How Is the Dental Implant Surgery Performed?
Your oral surgeon will assess the situation and most likely require additional x-rays to picture better your oral health and the state of your jawbone.
Once you agree on the dental implant surgery and the procedure, you will get local anesthesia to numb the area and make the placing healing abutments painless.
The first step is surgery to place the screws in the jawbone that will act as a tooth root and fuse to the bone after some time in a process called osseointegration. The screw will ensure your teeth fit perfectly in your jaw, and a permanent prosthesis to be placed on top of it.

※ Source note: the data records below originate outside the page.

(* ===== verification/NukleusMain.v ===== *)
(** nukleus/src/main.rs and the start of nukleus/src/memory.rs: the kernel's
    [main], from the boot information to the picture on the screen.

    [memory::init] turns the active level 4 table into an [OffsetPageTable];
    the table in memory is the parameter of that name of Initium.v.  Memory is
    what the kernel reads through its own page table. *)

From S2P Require Import Prelude X86 Synapse FrameAlloc NukleusMemory Framebuffer FramebufferLine FramebufferCircle.
From S2P Require Import TextInterface Paging Mapping Heap Kernel Initium.

Section Main.
Context {X : X86_64} {P : Profile} {H : Type} {LH : LockedHeap H}.
Context {M : Type} {PT : PageTable M NukleusFrameAllocator} {OPT : OffsetPageTable M}.

(** [active_level_4_table]: the address of the table that CR3 names. *)
Definition active_level_4_table (cr3 physical_memory_offset : Z) : outcome Z :=
  VirtAddr_add physical_memory_offset cr3.

Definition memory_init (m : mem) (cr3 physical_memory_offset : Z) : outcome M :=
  level_4_table ← active_level_4_table cr3 physical_memory_offset;
  Ret (offset_page_table m level_4_table physical_memory_offset).

(** [Option::unwrap] *)
Definition unwrap {A} (o : option A) : outcome A := expect "called `Option::unwrap()` on a `None` value" o.

(** [core::mem::replace(&mut boot_info.physical_memory_offset, Optional::None)]
    and the same for the framebuffer. *)
Definition take_physical_memory_offset (b : BootInfo) : Optional.t Z * BootInfo :=
  (physical_memory_offset b, mkBootInfo (memory_regions b) (framebuffer b) Optional.None_ (rsdp_address b)
    (tls_template b) (ramdisk_address b) (ramdisk_len b)).

Definition take_framebuffer (b : BootInfo) : Optional.t Framebuffer * BootInfo :=
  (framebuffer b, mkBootInfo (memory_regions b) Optional.None_ (physical_memory_offset b) (rsdp_address b)
    (tls_template b) (ramdisk_address b) (ramdisk_len b)).

(** [main] up to its final loop: the boot information it leaves, its page
    table, frame allocator and heap, and the bytes of the framebuffer.
    [regions] is the array of memory regions that the boot information points
    to. *)
Definition main (boot_info : BootInfo) (regions : Z -> MemoryRegion) (m : mem) (cr3 : Z) (ALLOCATOR : H)
  : outcome (BootInfo * M * NukleusFrameAllocator * H * list Z) :=
  let '(o, boot_info) := take_physical_memory_offset boot_info in
  o ← unwrap (Optional.into_option o);
  physical_memory_offset ← VirtAddr_new o;
  let '(fb, boot_info) := take_framebuffer boot_info in
  framebuffer ← unwrap (Optional.into_option fb);
  mapper ← memory_init m cr3 physical_memory_offset;
  let frame_allocator := NukleusFrameAllocator_init (MemoryRegions_deref regions (memory_regions boot_info)) in
  r ← init_heap mapper frame_allocator ALLOCATOR;
  let '(res, mapper, frame_allocator, ALLOCATOR) := r in
  _ ← expect_ok "" res;
  let info := fb_info framebuffer in
  let buffer := create_buffer m framebuffer in
  buffer ← main_draw info buffer;
  Ret (boot_info, mapper, frame_allocator, ALLOCATOR, buffer).
End Main.

Section Claims.
Context {X : X86_64} {XL : X86_64_Laws X} {P : Profile} {H : Type} {LH : LockedHeap H}.
Context {M : Type} {PT : PageTable M NukleusFrameAllocator} {PL : PageTableLaws M NukleusFrameAllocator}.
Context {OPT : OffsetPageTable M}.

(** What [main] needs of the machine: an offset and a framebuffer in the boot
    information; regions that are in order and hold a hundred usable frames;
    the active table, seen at the offset, with nothing mapped in the heap. *)
Record main_ok (b : BootInfo) (regions : Z -> MemoryRegion) (m : mem) (cr3 o : Z) (fb : Framebuffer) (v : view) : Prop := {
  mo_offset : physical_memory_offset b = Optional.Some_ o /\ 0 <= o /\ 0 <= cr3 /\ o + cr3 < 2 ^ 47;
  mo_framebuffer : framebuffer b = Optional.Some_ fb;
  mo_mode : mode_ok (fb_info fb) /\ 0 <= byte_len (fb_info fb);
  mo_size : 200 <= width (fb_info fb) <= 2 ^ 24 /\ 100 <= height (fb_info fb) <= 2 ^ 24;
  mo_regions : Forall handed_ok (MemoryRegions_deref regions (memory_regions b)) /\
    handed_sorted (MemoryRegions_deref regions (memory_regions b));
  mo_frames : (100 <= length (frame_addresses (MemoryRegions_deref regions (memory_regions b))))%nat;
  mo_table : shows (offset_page_table m (o + cr3) o) v;
  mo_heap : vacant v HEAP_START (HEAP_START + HEAP_SIZE);
}.

(** What [main] leaves: the offset and the framebuffer taken out of the boot
    information; each page of the heap mapped to a usable frame of its own and
    everything else as it was; the global allocator on the heap; and the picture
    on the screen. *)
Record main_done (b b' : BootInfo) (regions : list MemoryRegion) (v : view) (fb : Framebuffer) (pt' : M)
    (fs : list Z) (buffer' : list Z) : Prop := {
  md_info : (memory_regions b', rsdp_address b', tls_template b', ramdisk_address b', ramdisk_len b') =
    (memory_regions b, rsdp_address b, tls_template b, ramdisk_address b, ramdisk_len b);
  md_taken : physical_memory_offset b' = Optional.None_ /\ framebuffer b' = Optional.None_;
  md_frames : length fs = 25%nat /\ NoDup fs /\ forall f, f ∈ fs -> f ∈ frame_addresses regions;
  md_heap : shows pt' (put_pages Size4KiB HEAP_START fs heap_flags v);
  md_picture : main_painted (fb_info fb) buffer';
}.

(** On such a machine [main] reaches its final loop without panic. *)
Lemma main_spec b regions m cr3 o fb (h : H) v :
  main_ok b regions m cr3 o fb v ->
  exists b' pt' fa' buffer' fs, main b regions m cr3 h =
      Ret (b', pt', fa', heap_init h HEAP_START HEAP_SIZE, buffer') /\
    main_done b b' (MemoryRegions_deref regions (memory_regions b)) v fb pt' fs buffer'.
Proof.
  intros [(Ho & Ho0 & Hc0 & Hoc) Hfb [Hmode Hbl] [Hw Hh] [Hok Hs] Hfr Hsh Hvac].
  set (rs := MemoryRegions_deref regions (memory_regions b)) in *.
  assert (Hk : has_frames (4 * 25 + 0) (NukleusFrameAllocator_init rs)).
  { split; [|exact Hfr]. split; [exact Hok|]. split; [exact Hs|]. simpl. unfold u64_size. lia. }
  destruct (map_heap_spec v 25 0 [] (offset_page_table m (o + cr3) o) (NukleusFrameAllocator_init rs) 0) as
    (fs & pt' & fa' & Hr & Hl & Hv' & Hnd & Hg & _); [lia|done| |exact Hvac|exact Hk|].
  { eapply shows_ext; [exact Hsh|]. intros. by rewrite put_pages_nil. }
  destruct (main_draw_spec (fb_info fb) (create_buffer m fb) Hmode) as (buffer' & Hd & Hpaint); [|exact Hw|exact Hh|].
  { unfold create_buffer, range0. rewrite length_fmap, length_seqZ. lia. }
  exists (mkBootInfo (memory_regions b) Optional.None_ Optional.None_ (rsdp_address b) (tls_template b)
    (ramdisk_address b) (ramdisk_len b)), pt', fa', buffer', fs. split.
  - unfold main, take_physical_memory_offset, take_framebuffer. rewrite Ho. cbn [Optional.into_option Optional.to_option unwrap expect].
    rewrite bind_Ret, virt_new_low, bind_Ret by lia. cbn [framebuffer]. rewrite Hfb. cbn [Optional.into_option Optional.to_option unwrap expect].
    rewrite bind_Ret. unfold memory_init, active_level_4_table. rewrite virt_add_low, !bind_Ret by lia.
    cbn [memory_regions]. fold rs. cbv zeta. unfold init_heap.
    rewrite heap_range_spec, bind_Ret, Hr, bind_Ret, virt_new_low, !bind_Ret by (unfold HEAP_START; lia).
    cbn [expect_ok]. by rewrite bind_Ret, Hd, bind_Ret.
  - split; [done|done| |exact Hv'|done]. split; [done|]. split; [done|]. intros f Hf. by destruct (Hg f Hf).
Qed.

(** The mappings that were there are still there. *)
Lemma main_done_keeps b b' regions v fb pt' fs buffer' sz q l :
  main_done b b' regions v fb pt' fs buffer' -> vacant v HEAP_START (HEAP_START + HEAP_SIZE) ->
  v sz q = Some l -> pt_view pt' sz q = Some l.
Proof.
  intros Hd Hvac Hl. destruct (md_heap _ _ _ _ _ _ _ _ Hd) as [_ Hv]. destruct (md_frames _ _ _ _ _ _ _ _ Hd) as (Hlen & _).
  rewrite Hv, put_pages_other; [done|done|]. rewrite Hlen. change (Size4KiB * Z.of_nat 25) with HEAP_SIZE.
  destruct (decide (sz = Size4KiB)) as [->|]; [right|by left]. destruct (Hvac Size4KiB q l Hl); [left|right]; page_lia.
Qed.
End Claims.
Lemma needed_size_spec h files sum :
  Forall (fun e => is_Some (contents h e.2)) files -> 0 <= sum -> sum + total_size h files < 2 ^ 64 ->
  needed_size files.*2 sum h = Ret (Ok (sum + total_size h files), h).
Proof.
  intros Hs. revert sum. induction Hs as [|[p src] files [b Hb] _ IH]; intros sum H0 Hlt; simpl in *.
  - by rewrite Z.add_0_r.
  - assert (Hsz : source_size h src = Z.of_nat (length b)) by (unfold source_size; by rewrite Hb).
    rewrite Hsz in *. pose proof (total_size_nonneg h files).
    erewrite io_bind_Ok by (by apply source_len_spec).
    erewrite io_bind_Ok by (unfold io_lift; rewrite u64_add_ok by (unfold u64_size; lia); reflexivity).
    rewrite IH by lia. by rewrite Z.add_assoc.
Qed.

(** A source that cannot be read is an error of [needed_size]. *)
Lemma needed_size_missing h files sum :
  0 <= sum -> sum + total_size h files < 2 ^ 64 -> Exists (fun e => contents h e.2 = None) files ->
  exists e, needed_size files.*2 sum h = Ret (Err e, h).
Proof.
  intros H0 Hlt Hex. revert sum H0 Hlt. induction files as [|[p src] files IH]; intros sum H0 Hlt; [by inversion Hex|].
  simpl in *. destruct (contents h src) as [b|] eqn:Hb.
  - apply Exists_cons in Hex as [Hex|Hex]; [simpl in Hex; congruence|].
    assert (Hsz : source_size h src = Z.of_nat (length b)) by (unfold source_size; by rewrite Hb).
    rewrite Hsz in *. pose proof (total_size_nonneg h files).
    erewrite io_bind_Ok by (by apply source_len_spec).
    erewrite io_bind_Ok by (unfold io_lift; rewrite u64_add_ok by (unfold u64_size; lia); reflexivity).
    apply IH; [done|lia|lia].
  - destruct (source_len_missing h src Hb) as (e & He). exists e. by apply io_bind_Err.
Qed.

(** The volume's own file is not among the sources. *)
Lemma contents_other h out image src :
  src <> File_ out -> contents (<[out := image]> h) src = contents h src.
Proof. destruct src as [path|v]; [|done]. intros Hne. simpl. apply lookup_insert_ne. congruence. Qed.

Lemma file_contents_other h out image files :
  Forall (fun e => e.2 <> File_ out) files -> file_contents (<[out := image]> h) files = file_contents h files.
Proof.
  induction files as [|e files IH] using rev_ind; [done|]. intros [Hf He]%Forall_app.
  apply Forall_cons in He as [He _]. unfold file_contents in *. rewrite !foldl_app. simpl.
  by rewrite contents_other, IH.
Qed.

Lemma files_ok_other h out image files size :
  Forall (fun e => e.2 <> File_ out) files -> files_ok h files size -> files_ok (<[out := image]> h) files size.
Proof.
  intros Hout [Hs Hc Hn Hp Ha Hf]. split; [done| |done|done|done|by rewrite file_contents_other].
  rewrite Forall_forall in *. intros e He. rewrite contents_other by auto. auto.
Qed.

The healing abutment is placed on the screw and acts as a connecting piece for the crown. Today you will most likely get bone-level implant restoration that has a good connection to the secure platform of the abutment and looks more natural.
The abutment is temporarily secured in your jawbone until the custom-fit teeth are made.
Once the gum tissue heal you will be able to get crowns placed in. They can be connected to the abutment with dental cement or screw technology.
Keep in mind that cement is commonly used, but some recent studies confirm that it can cause degenerative problems, and your restorative dentist might recommend dental implants that are screwed in. In addition, cement can be more visible under the crown, so make sure to get the correct information.
If you had a healing abutment placed in, you can avoid the second surgery and have the precise model placed in. You might have several fittings to ensure a custom fit and the most natural teeth.
Some offices will also perform bite registrations to see how your teeth fit together and if anything feels loose. The implant placed in will act as your natural tooth and, with proper care, will last a long time. It’s rare to hear someone breaks implants, but just like your teeth, they are not indisputable.
Who needs dental implants?
Recommend dental implants for patients with missing teeth who need fixed bridgework or fixed prosthesis.
Your restorative dentist will recommend surgery to place the dental implant into your jawbone and a second surgery to place the final abutments after the tissue is healed.
Is abutment surgery painful?
Most of the time, this type of surgery is less painful than placing the screws. Dental offices ensure proper anesthesia for all patients to stop the pain and ensure the best treatment. You don’t have to worry about the implant surgery and needed adjustments.
Why are healing abutments better?
Many dentists will recommend healing abutment as the best option that promotes tissue healing and makes room for future crowns. If you don’t eat hard food and use the prescribed medicine, your gums will be healed in a few weeks.
If anything feels loose or wrong, you need to inform your dentist and make an appointment as soon as possible.
How long does the healing of the gum tissue take?
Gums heal differently in patients depending on hygiene, following the directions, and genetics. In most cases, it will take a couple of weeks for your gums to heal before placing the final abutment.
In case you have a missing tooth or several of them you might benefit from a visit to a restorative dentist.
Dental implants are one of the most popular and convenient ways to get your smile perfect. In addition to straightening techniques such as Invisalign braces, the implants are becoming the number one strategy to have the bright smile you are looking for.
Now, that you are familiar with all the terminology, you can make an informed decision and begin making inquiries with your local dental offices.
It’s important to remember that your gums will be sore and you need to make all the right choices that promote healing including placing a healing abutment that are protecting your gums and following the advice given by your oral surgeon.